Task goal →
Only one portion of the data is to be written out: from the line bearing "- destruct (count <=? max) eqn:E; [lia|]." through the line bearing "- destruct (attempt_unfold url flag max profiles count". Write it exactly as it appears.

Collected data
Lemma attempt_unfold `{Runtime} url flag max profiles count kwargs w st
    (P : Request * Kwargs -> Prop) :
  returns slept P (prepare_request url profiles count kwargs) w st ->
  exists req kwargs' st1,
    slept st st1 /\ P (req, kwargs')
    /\ attempt url flag max profiles count kwargs w st
       = rest_of_attempt flag max count req kwargs' w st1.
Proof.
  intros ([req kw'] & st1 & E & Hs & HP). exists req, kw', st1.
  split; [done|]. split; [done|].
  unfold attempt, mbind, M_bind, bind. by rewrite E.
Qed.

Lemma rest_of_attempt_raise `{Runtime} flag max count req kwargs e w st :
  transport w (length (requests (trace st))) req = Raise e ->
  rest_of_attempt flag max count req kwargs w st
  = (Some (Raise e), log (Send req) st).
Proof.
  intros E. unfold rest_of_attempt, mbind, M_bind, bind, client_get. by rewrite E.
Qed.

Lemma rest_of_attempt_ok `{Runtime} flag max count req kwargs r w st :
  transport w (length (requests (trace st))) req = Ok r ->
  rest_of_attempt flag max count req kwargs w st
  = match classify flag max count r w (log (Send req) st) with
    | (Some (Ok o), st') => (Some (Ok (o, kwargs)), st')
    | (Some (Raise e), st') => (Some (Raise e), st')
    | (None, st') => (None, st')
    end.
Proof.
  intros E. unfold rest_of_attempt, mbind, M_bind, bind, client_get. rewrite E.
  by destruct (classify flag max count r w (log (Send req) st)) as [[[o|e]|] st'].
Qed.

(** Whatever the network answers, a pass sends exactly one request, leaves
    the client alone, ends, and hands the keyword arguments on. *)
Lemma rest_of_attempt_safe `{Runtime} flag max count req kwargs w st :
  self (snd (rest_of_attempt flag max count req kwargs w st)) = self st
  /\ requests (trace (snd (rest_of_attempt flag max count req kwargs w st)))
     = requests (trace st) ++ [req]
  /\ fst (rest_of_attempt flag max count req kwargs w st) <> None
  /\ forall o kwargs',
       fst (rest_of_attempt flag max count req kwargs w st) = Some (Ok (o, kwargs')) ->
       kwargs' = kwargs.
Proof.
  destruct (transport w (length (requests (trace st))) req) as [r|e] eqn:E.
  - rewrite (rest_of_attempt_ok _ _ _ _ _ r) by done.
    destruct (classify_slept flag max count r w (log (Send req) st)) as [[Hself Hreq] Hfuel].
    destruct (classify flag max count r w (log (Send req) st)) as [[[o|e]|] st'];
      simpl in *; rewrite Hself, Hreq, requests_app; repeat split; try done.
    by intros o' kw' [= _ ->].
  - rewrite (rest_of_attempt_raise _ _ _ _ _ e) by done. simpl.
    rewrite requests_app. done.
Qed.

(** The retries: every request sent from retry [count] on carries, in
    order, the fingerprints of the catalog entries the retries select. *)
Lemma get_loop_retries `{Runtime} url flag max profiles :
  catalog_ok profiles ->
  forall fuel count kwargs response w st,
    1 <= count -> popped kwargs ->
    self (snd (get_loop fuel url flag max profiles count kwargs response w st)) = self st
    /\ exists rs,
         requests (trace (snd (get_loop fuel url flag max profiles count kwargs response w st)))
         = requests (trace st) ++ rs
         /\ forall (j : nat) r, rs !! j = Some r ->
              retry_fingerprint profiles (count + Z.of_nat j) r.
Proof.
  intros Hcat. induction fuel as [|fuel IH]; intros count kwargs response w st Hc Hpop.
  - simpl. destruct (count <=? max); [|destruct response]; simpl;
      nothing_sent.
  - simpl. destruct (count <=? max);
      [|destruct response; simpl;
        nothing_sent].
    destruct (attempt_unfold url flag max profiles count kwargs w st _
                (prepare_request_retry url profiles count kwargs w st Hcat Hc Hpop))
      as (req & kw' & st1 & [Hself1 Hreq1] & (Hkw & _ & _ & Hfp) & Eatt).
    simpl in Hkw, Hfp. subst kw'.
    destruct (rest_of_attempt_safe flag max count req kwargs w st1)
      as (Hself2 & Hreq2 & _ & Hkw2).
    unfold mbind, M_bind, bind. rewrite Eatt.
    destruct (rest_of_attempt flag max count req kwargs w st1) as [[[[o kw2]|e]|] st2];
      simpl in *.
    + specialize (Hkw2 o kw2 eq_refl). subst kw2.
      destruct o as [r'|r'].
      * simpl. split; [congruence|]. exists [req]. split; [congruence|].
        intros [|j] r; [|done]. intros [= <-]. by rewrite Z.add_0_r.
      * destruct (IH (count + 1) kwargs (Some r') w st2 ltac:(lia) Hpop)
          as (Hself3 & rs & Hreq3 & Hrs).
        split; [congruence|]. exists (req :: rs). split.
        { rewrite Hreq3, Hreq2, Hreq1. by rewrite <- app_assoc. }
        intros [|j] r; simpl.
        -- intros [= <-]. by rewrite Z.add_0_r.
        -- intros Hj. specialize (Hrs j r Hj).
           by replace (count + Z.of_nat (S j)) with (count + 1 + Z.of_nat j) by lia.
    + split; [congruence|]. exists [req]. split; [congruence|].
      intros [|j] r; [|done]. intros [= <-]. by rewrite Z.add_0_r.
    + split; [congruence|]. exists [req]. split; [congruence|].
      intros [|j] r; [|done]. intros [= <-]. by rewrite Z.add_0_r.
Qed.

End LoopFacts.

Module GetFacts.
Import RunFacts AttemptFacts PrepareFacts ClassifyFacts LoopFacts.

Lemma browser_profiles_raises url w st :
  origin_of url = None -> browser_profiles url w st = (Some (Raise IndexError), st).
Proof. intros E. unfold browser_profiles. by rewrite E. Qed.

Lemma browser_profiles_returns url referer :
  origin_of url = Some referer ->
  silent (fun profiles => catalog_ok profiles /\ length profiles = 6%nat)
         (browser_profiles url).
Proof.
  intros E. unfold browser_profiles. rewrite E.
  eapply silent_bind; [by apply (silent_ret (fun _ => True))|]. intros r _.
  eapply silent_bind; [by apply silent_random_randint|]. intros depth _.
  eapply silent_bind; [by apply silent_random_choice|]. intros width _.
  eapply silent_bind; [by apply silent_random_choice|]. intros height _.
  eapply silent_bind; [by apply silent_time|]. intros now _.
  apply silent_ret. split; [|reflexivity]. split; [cbn [length]; lia|].
  intros [|[|[|[|[|[|i]]]]]] p Hi Hp; try lia;
    cbn [lookup list_lookup] in Hp; try done; by inversion Hp.
Qed.

(** The first pass and the retries after it. *)
Lemma get_loop_first `{Runtime} url flag max profiles :
  catalog_ok profiles ->
  forall fuel kwargs response w st,
    self (snd (get_loop fuel url flag max profiles 0 kwargs response w st)) = self st
    /\ exists rs,
         requests (trace (snd (get_loop fuel url flag max profiles 0 kwargs response w st)))
         = requests (trace st) ++ rs
         /\ forall (j : nat) r, rs !! j = Some r ->
              (j = 0%nat -> first_fingerprint w st kwargs r)
              /\ ((1 <= j)%nat -> retry_fingerprint profiles (Z.of_nat j) r).
Proof.
  intros Hcat fuel kwargs response w st.
  destruct fuel as [|fuel].
  { simpl. destruct (0 <=? max); [|destruct response]; simpl;
      nothing_sent. }
  simpl. destruct (0 <=? max);
    [|destruct response; simpl;
      nothing_sent].
  destruct (attempt_unfold url flag max profiles 0 kwargs w st _
              (prepare_request_first url profiles kwargs w st (catalog_nonempty _ Hcat)))
    as (req & kw' & st1 & [Hself1 Hreq1] & (Hpop & _ & _ & _ & Hfp) & Eatt).
  simpl in Hpop, Hfp.
  destruct (rest_of_attempt_safe flag max 0 req kw' w st1)
    as (Hself2 & Hreq2 & _ & Hkw2).
  unfold mbind, M_bind, bind. rewrite Eatt.
  assert (Hone : forall (j : nat) r, [req] !! j = Some r ->
            (j = 0%nat -> first_fingerprint w st kwargs r)
            /\ ((1 <= j)%nat -> retry_fingerprint profiles (Z.of_nat j) r)).
  { intros [|j] r; [|done]. intros [= <-]. split; [done|lia]. }
  destruct (rest_of_attempt flag max 0 req kw' w st1) as [[[[o kw2]|e]|] st2];
    simpl in *.
  - specialize (Hkw2 o kw2 eq_refl). subst kw2.
    destruct o as [r'|r'].
    + simpl. split; [congruence|]. exists [req]. split; [congruence|done].
    + destruct (get_loop_retries url flag max profiles Hcat fuel (0 + 1) kw' (Some r') w st2
                  ltac:(lia) Hpop) as (Hself3 & rs & Hreq3 & Hrs).
      split; [congruence|]. exists (req :: rs). split.
      { rewrite Hreq3, Hreq2, Hreq1. by rewrite <- app_assoc. }
      intros [|j] r; simpl.
      * intros [= <-]. split; [done|lia].
      * intros Hj. split; [done|]. intros _. specialize (Hrs j r Hj).
        by replace (Z.of_nat (S j)) with (0 + 1 + Z.of_nat j) by lia.
  - split; [congruence|]. exists [req]. split; [congruence|done].
  - split; [congruence|]. exists [req]. split; [congruence|done].
Qed.

(** [get] as a whole: the client object is left as it was, and the
    requests it sends carry, in order, the first fingerprint and then the
    fingerprints of the catalog. *)
Lemma get_requests `{Runtime} url flag max kwargs w st :
  self (snd (get url flag max kwargs w st)) = self st
  /\ ((origin_of url = None
       /\ get url flag max kwargs w st = (Some (Raise IndexError), st))
      \/ exists profiles st0 rs,
           browser_profiles url w st = (Some (Ok profiles), st0)
           /\ frame st st0 /\ catalog_ok profiles /\ length profiles = 6%nat
           /\ requests (trace (snd (get url flag max kwargs w st)))
              = requests (trace st) ++ rs
           /\ forall (j : nat) r, rs !! j = Some r ->
                (j = 0%nat -> first_fingerprint w st0 kwargs r)
                /\ ((1 <= j)%nat -> retry_fingerprint profiles (Z.of_nat j) r)).
Proof.
  destruct (origin_of url) as [referer|] eqn:Eo.
  - destruct (browser_profiles_returns url referer Eo w st)
      as (profiles & st0 & Ebp & [Hself0 Htr0] & Hcat & Hlen).
    destruct (get_loop_first url flag max profiles Hcat
                (Z.to_nat (max + 1)) kwargs None w st0) as (Hself & rs & Hreq & Hrs).
    assert (Eget : get url flag max kwargs w st
              = get_loop (Z.to_nat (max + 1)) url flag max profiles 0 kwargs None w st0).
    { unfold get, mbind, M_bind, bind. by rewrite Ebp. }
    rewrite Eget. split; [congruence|]. right.
    exists profiles, st0, rs.
    split; [done|]. split; [done|]. split; [done|]. split; [done|].
    split; [|exact Hrs].
    by rewrite Hreq, Htr0.
  - assert (Eget : get url flag max kwargs w st = (Some (Raise IndexError), st)).
    { unfold get, mbind, M_bind, bind. by rewrite browser_profiles_raises. }
    rewrite Eget. split; [done|]. by left.
Qed.

End GetFacts.

Module FuelFacts.
Import RunFacts AttemptFacts PrepareFacts ClassifyFacts LoopFacts GetFacts.

Lemma get_loop_fuel `{Runtime} url flag max profiles :
  catalog_ok profiles ->
  forall fuel count kwargs response w st,
    (Z.to_nat (max + 1 - count) <= fuel)%nat ->
    count = 0 \/ (1 <= count /\ popped kwargs) ->
    fst (get_loop fuel url flag max profiles count kwargs response w st) <> None.
Proof.
  intros Hcat. induction fuel as [|fuel IH];
    intros count kwargs response w st Hfuel Hinv; simpl.
  - destruct (count <=? max) eqn:E; [lia|]. by destruct response.
  - destruct (count <=? max) eqn:E; [|by destruct response].
    assert (exists req kw' st1,
               popped kw'
               /\ attempt url flag max profiles count kwargs w st
                  = rest_of_attempt flag max count req kw' w st1)
      as (req & kw' & st1 & Hpop & Eatt).
    { destruct Hinv as [->|[Hc Hpop]].
      - destruct (attempt_unfold url flag max profiles 0 kwargs w st _
                    (prepare_request_first url profiles kwargs w st
                       (catalog_nonempty _ Hcat)))
          as (req & kw' & st1 & _ & (Hpop & _) & Eatt). by exists req, kw', st1.
      - destruct (attempt_unfold url flag max profiles count kwargs w st _
                    (prepare_request_retry url profiles count kwargs w st Hcat Hc Hpop))
          as (req & kw' & st1 & _ & (Hkw & _) & Eatt).
        simpl in Hkw. subst kw'. by exists req, kwargs, st1. }
    destruct (rest_of_attempt_safe flag max count req kw' w st1)
      as (_ & _ & Hsome & Hkw2).
    unfold mbind, M_bind, bind. rewrite Eatt.
    destruct (rest_of_attempt flag max count req kw' w st1) as [[[[o kw2]|e]|] st2];
      simpl in *; try done.
    specialize (Hkw2 o kw2 eq_refl). subst kw2.
    destruct o as [r'|r']; [done|].
    apply IH; [lia|]. right. split; [lia|done].
Qed.

(** The fuel [get] gives its loop is enough, whatever the world does. *)
Lemma get_never_out_of_fuel `{Runtime} url flag max kwargs w st :
  fst (get url flag max kwargs w st) <> None.
Proof.
  destruct (origin_of url) as [referer|] eqn:Eo.
  - destruct (browser_profiles_returns url referer Eo w st)
      as (profiles & st0 & Ebp & _ & Hcat & _).
    unfold get, mbind, M_bind, bind. rewrite Ebp.
    apply get_loop_fuel; [done|lia|by left].
  - unfold get, mbind, M_bind, bind. by rewrite browser_profiles_raises.
Qed.

End FuelFacts.

(** ** [get_with_fallback] and the proxy flag *)

Module FallbackFacts.
Import GetFacts.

Answer space →
  - destruct (count <=? max) eqn:E; [lia|]. by destruct response.
  - destruct (count <=? max) eqn:E; [|by destruct response].
    assert (exists req kw' st1,
               popped kw'
               /\ attempt url flag max profiles count kwargs w st
                  = rest_of_attempt flag max count req kw' w st1)
      as (req & kw' & st1 & Hpop & Eatt).
    { destruct Hinv as [->|[Hc Hpop]].
      - destruct (attempt_unfold url flag max profiles 0 kwargs w st _
                    (prepare_request_first url profiles kwargs w st
                       (catalog_nonempty _ Hcat)))
          as (req & kw' & st1 & _ & (Hpop & _) & Eatt). by exists req, kw', st1.
      - destruct (attempt_unfold url flag max profiles count kwargs w st _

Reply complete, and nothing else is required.